■ **WORK TASK**
Reproduce precisely the lines of the listing below, starting with the line that contains "- eapply seen_step;" and stopping after the line that contains "(** A message more on one channel. *)"; include nothing else.
────────────────
Lemma texts_need gh T T' p src m l :
  texts_ok gh T → is_rank src → g_due (gh p) = None ∨ g_due (gh p) = Some src → T src p = m :: l →
  T' src p = l → (∀ a b, (a, b) ≠ (src, p) → T' a b = T a b) →
  texts_ok (<[p := need (if work_header m then Some src else None) (gh p)]> gh) T'.
Proof.
  intros [Hr Hf] Hs Hdue HT HT1 HT2. split.
  - intros q s. moved q p; [|apply Hr]. cbn. destruct (work_header m); [|done]. by intros [= <-].
  - intros s q. rewrite (part_same g_owes) by done. destruct (decide (q = p)) as [->|Hq].
    2: { rewrite fn_lookup_insert_ne, HT2 by congruence. apply Hf. }
    rewrite fn_lookup_insert. cbn. pose proof (Hf s p) as Hsp. destruct (decide (s = src)) as [->|Hne].
    + rewrite HT in Hsp. rewrite HT1. cbn in Hsp. destruct Hdue as [Hdue|Hdue]; rewrite Hdue in Hsp.
      * rewrite bool_decide_false in Hsp by done. destruct m as [|[|x ints]|]; try done. cbn [frame_step] in Hsp.
        rewrite <-Hsp. cbn [work_header]. by destruct (0 <? x); [rewrite bool_decide_true|rewrite bool_decide_false].
      * rewrite bool_decide_true in Hsp by done. destruct m; try done.
    + rewrite HT2 by congruence. rewrite <-Hsp. f_equal.
      rewrite !bool_decide_false; [done|destruct Hdue; congruence|destruct (work_header m); congruence].
Qed.

Lemma texts_owe gh T T' p d m b :
  texts_ok gh T →
  match m with Ints (_ :: _) => g_owes (gh p) = None | Bytes _ => g_owes (gh p) = Some d | _ => False end →
  T' p d = T p d ++ [m] → (∀ a b, (a, b) ≠ (p, d) → T' a b = T a b) → b = work_header m →
  texts_ok (<[p := owe (if b then Some d else None) (gh p)]> gh) T'.
Proof.
  intros [Hr Hf] Hm HT1 HT2 ->. split.
  - intros q s. rewrite (part_same g_due) by done. apply Hr.
  - intros s q. rewrite (part_same g_due) by done. destruct (decide (s = p)) as [->|Hs].
    2: { rewrite fn_lookup_insert_ne, HT2 by congruence. apply Hf. }
    rewrite fn_lookup_insert. cbn. pose proof (Hf p q) as Hpq. destruct (decide (q = d)) as [->|Hne].
    + rewrite HT1, frames_app, Hpq. destruct m as [|[|x ints]|]; try done; rewrite Hm.
      * rewrite bool_decide_true by done. cbn. by rewrite bool_decide_false.
      * rewrite bool_decide_false by done. cbn [frame_step work_header]. f_equal.
        by destruct (0 <? x); [rewrite bool_decide_true|rewrite bool_decide_false].
    + rewrite HT2, Hpq by congruence. f_equal. destruct m as [|[|x ints]|]; try done; rewrite Hm;
        rewrite !bool_decide_false; try done; try congruence; destruct (work_header _); congruence.
Qed.

(** ** Steps of the network *)

(** A rank forgets what it has seen, or has just seen it; messages of others
    only come. *)
Lemma seen_step gh ch ch' p g' :
  seen_ok gh ch → (∀ s q t, q ≠ p → ch (s, q, t) ≠ [] → ch' (s, q, t) ≠ []) →
  (∀ s t, g_seen g' = Some (s, t) → is_rank s ∧ ch' (s, p, t) ≠ []) → seen_ok (<[p := g']> gh) ch'.
Proof.
  intros Hs Hch Hg q s t. moved q p; [apply Hg|]. intros Hq%Hs. split; [apply Hq|]. by apply Hch, Hq.
Qed.

Lemma app_nonempty {A} (l : list A) x : l ++ [x] ≠ [].
Proof. by destruct l. Qed.

(** A call that leaves the ghost state as it is and the messages on the two
    tags as they are. *)
Lemma wait_idle gh ch ch' p :
  wait_inv gh ch → (∀ a b t, t = CIRCLE_TAG_ABORT_REDUCE ∨ t = CIRCLE_TAG_WORK_REPLY → ch' (a, b, t) = ch (a, b, t)) →
  (∀ c, ch c ≠ [] → ch' c ≠ []) → wait_inv (<[p := gh p]> gh) ch'.
Proof.
  intros [Hh Ht Hs] Hch Hne. split.
  - eapply hands_same; [exact Hh|done|]. intros a b. apply Hch. by left.
  - eapply texts_same; [exact Ht|done|done|]. intros a b. apply Hch. by right.
  - eapply seen_step; [exact Hs|intros; by apply Hne|]. intros s t H%Hs. split; [apply H|by apply Hne, H].
Qed.

Lemma wait_see gh ch p r :
  wait_inv gh ch → (∀ s t, r = Some (s, t) → is_rank s ∧ ch (s, p, t) ≠ []) →
  wait_inv (<[p := see r (gh p)]> gh) ch.
Proof.
  intros [Hh Ht Hs] Hr. split; [by eapply hands_same|by eapply texts_same|].
  eapply seen_step; [exact Hs|done|]. exact Hr.
Qed.

(** A message more on one channel. *)
Lemma more_messages (ch : channels) k m c : ch c ≠ [] → <[k := ch k ++ [m]]> ch c ≠ [].
Proof. moved c k; [intros _; apply app_nonempty|done]. Qed.

(** One message less on a channel of [p]. *)
Lemma others_keep (ch : channels) src p t l s q u :
  q ≠ p → ch (s, q, u) ≠ [] → <[(src, p, t) := l]> ch (s, q, u) ≠ [].
Proof. intros Hq. rewrite fn_lookup_insert_ne by congruence. done. Qed.

Lemma recv_step gh ch p src tag k m l :
  is_rank p → is_rank src → wait_inv gh ch → wait_pre p (gh p) (ORecv src tag k) → ch (src, p, tag) = m :: l →
  ∃ g', wait_post p (gh p) (ORecv src tag k) m g' ∧ wait_inv (<[p := g']> gh) (<[(src, p, tag) := l]> ch).
Proof.
  intros Hp Hsrc [Hh Ht Hs] [_ Hpre] Hch. eexists. split; [split; [|reflexivity]|].
  { intros -> ->. pose proof (proj2 Ht src p) as Hf. cbn beta in Hf. rewrite Hch in Hf. by destruct (bool_decide _). }
  set (ch' := <[(src, p, tag) := l]> ch).
  assert (∀ a b t, t ≠ tag → ch' (a, b, t) = ch (a, b, t)) as Hot by (intros; apply fn_lookup_insert_ne; congruence).
  assert (∀ a b, (a, b) ≠ (src, p) → ch' (a, b, tag) = ch (a, b, tag)) as Hoc by (intros; apply fn_lookup_insert_ne; congruence).
  assert (ch' (src, p, tag) = l) as Hl by apply fn_lookup_insert.
  cbn beta iota. destruct (Z.eqb_spec tag CIRCLE_TAG_ABORT_REDUCE) as [->|Ha].
  - assert (∀ g', g_due g' = g_due (gh p) → g_owes g' = g_owes (gh p) → g_seen g' = None →
      hands_ok (<[p := g']> gh) (λ a b, ch' (a, b, CIRCLE_TAG_ABORT_REDUCE)) → wait_inv (<[p := g']> gh) ch') as Hw.
    { intros g' H1 H2 H3 H4. split; [done|by eapply texts_same; [exact Ht|done|done|]; intros; apply Hot|].
      eapply seen_step; [exact Hs|intros; by apply others_keep|]. rewrite H3. done. }
    destruct Hpre as [(rest & Htodo & ->)|(H0 & -> & -> & _)]; apply Hw; try done.
    + by eapply hands_heard.
    + eapply hands_learnt; try done. unfold Network.is_rank in Hp. lia.
  - destruct (Z.eqb_spec tag CIRCLE_TAG_WORK_REPLY) as [->|Hw].
    + split.
      * eapply hands_same; [exact Hh|done|]. intros a b. by apply Hot.
      * eapply texts_need; try done. destruct Hpre as [[_ ?]|?]; [by left|by right].
      * eapply seen_step; [exact Hs|intros; by apply others_keep|done].
    + split.
      * eapply hands_same; [exact Hh|done|]. intros a b. by apply Hot.
      * eapply texts_same; [exact Ht|done|done|]. intros a b. by apply Hot.
      * eapply seen_step; [exact Hs|intros; by apply others_keep|done].
Qed.

Lemma wait_inv_step gh ch p o r ch' :
  is_rank p → wait_inv gh ch → wait_pre p (gh p) o → net_answer n p ch o r ch' →
  ∃ g', wait_post p (gh p) o r g' ∧ wait_inv (<[p := g']> gh) ch'.
Proof.
  intros Hp Hi Hpre Ha.
  assert (∀ ch0, ch0 = ch → ∃ g', g' = gh p ∧ wait_inv (<[p := g']> gh) ch0) as Hid.
  { intros ch0 ->. eexists. split; [done|]. by eapply wait_idle. }
  assert (∀ a b t m, t ≠ CIRCLE_TAG_ABORT_REDUCE → t ≠ CIRCLE_TAG_WORK_REPLY →
    wait_inv (<[p := gh p]> gh) (<[(a, b, t) := ch (a, b, t) ++ [m]]> ch)) as Hmore.
  { intros a b t m Hn1 Hn2. eapply wait_idle; [done| |apply more_messages].
    intros x y u [-> | ->]; apply fn_lookup_insert_ne; congruence. }
  destruct o; cbn in Ha; try (by apply Hid).
  - destruct Ha as [-> [Hr _]]. exists (gh p). split; [done|]. by eapply wait_idle.
  - destruct Ha as [-> Ha]. eexists. split; [split; [reflexivity|by intros s c ->; apply Ha]|]. apply wait_see; [done|].
    destruct r as [[s c]|]; [|done]. intros s' t [= <- <-]. destruct Ha as (Hs & _ & m & l & Hm & _).
    split; [done|]. by rewrite Hm.
  - destruct Ha as (Hsrc & l & Hch & ->). by eapply recv_step.
  - subst ch'. eexists. split; [reflexivity|]. destruct Hpre as [Hw Hpre]. cbn beta iota.
    destruct (Z.eqb_spec tag CIRCLE_TAG_ABORT_REDUCE) as [->|Ht]; [|by apply Hmore].
    destruct Hi as [Hh Htx Hs]. destruct (Hpre eq_refl) as [Htodo Hcase].
    assert (∀ a b, (a, b) ≠ (p, dst) → <[(p, dst, CIRCLE_TAG_ABORT_REDUCE) :=
      ch (p, dst, CIRCLE_TAG_ABORT_REDUCE) ++ [p0]]> ch (a, b, CIRCLE_TAG_ABORT_REDUCE) = ch (a, b, CIRCLE_TAG_ABORT_REDUCE)) as Hoc
      by (intros; apply fn_lookup_insert_ne; congruence).
    split.
    + destruct Hcase as [(H0 & -> & Hup)|(H0 & rest & Hdown)].
      * rewrite bool_decide_false, Hup by lia. cbn [orb]. eapply hands_reported; [exact Hh| |done| |exact Hoc].
        { unfold Network.is_rank in Hp. lia. } cbn beta. apply fn_lookup_insert.
      * assert (bool_decide (p = 0) || g_up (gh p) = true) as ->.
        { destruct H0 as [->|H0]; [done|]. by rewrite H0, orb_true_r. }
        eapply hands_told; [exact Hh|done|exact Hdown|cbn beta; apply fn_lookup_insert|exact Hoc].
    + eapply texts_same; [exact Htx|by case_match|by case_match|]. intros a b. cbn beta. by apply fn_lookup_insert_ne.
    + eapply seen_step; [exact Hs|intros; by apply more_messages|]. intros s t Hst.
      destruct (Hs p s t) as [? ?]; [by destruct (_ || _)|]. split; [done|by apply more_messages].
  - subst ch'. eexists. split; [reflexivity|]. destruct Hpre as [Hab Hpre]. cbn beta iota.
    destruct (Z.eqb_spec tag CIRCLE_TAG_WORK_REPLY) as [->|Ht]; [|by apply Hmore].
    destruct Hi as [Hh Htx Hs]. split.
    + eapply hands_same; [exact Hh|done|]. intros a b. cbn beta. by apply fn_lookup_insert_ne.
    + eapply texts_owe; [exact Htx|by apply Hpre|cbn beta; apply fn_lookup_insert| |done].
      intros a b Hab'. cbn beta. apply fn_lookup_insert_ne. congruence.
    + eapply seen_step; [exact Hs|intros; by apply more_messages|]. intros s t Hst.
      destruct (Hs p s t) as [? ?]; [done|]. split; [done|by apply more_messages].
  - subst ch'. destruct Hpre. eexists. split; [reflexivity|]. by apply Hmore.
  - destruct Ha as [-> ->]. eexists. split; [by split|]. by eapply wait_idle.
  - destruct Ha as [-> ->]. eexists. split; [by split|]. by eapply wait_idle.
  - subst ch'. eexists. split; [reflexivity|]. by apply Hmore.
Qed.

(** At the start nothing was sent. *)
Definition fresh_pg (p : Z) : pg := PG None None None (chs p) false false (chs p).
────────────────
■ **ANSWER TO THE EXERCISE**
  - eapply seen_step; [exact Hs|intros; by apply Hne|]. intros s t H%Hs. split; [apply H|by apply Hne, H].
Qed.

Lemma wait_see gh ch p r :
  wait_inv gh ch → (∀ s t, r = Some (s, t) → is_rank s ∧ ch (s, p, t) ≠ []) →
  wait_inv (<[p := see r (gh p)]> gh) ch.
Proof.
  intros [Hh Ht Hs] Hr. split; [by eapply hands_same|by eapply texts_same|].
  eapply seen_step; [exact Hs|done|]. exact Hr.
Qed.

(** A message more on one channel. *)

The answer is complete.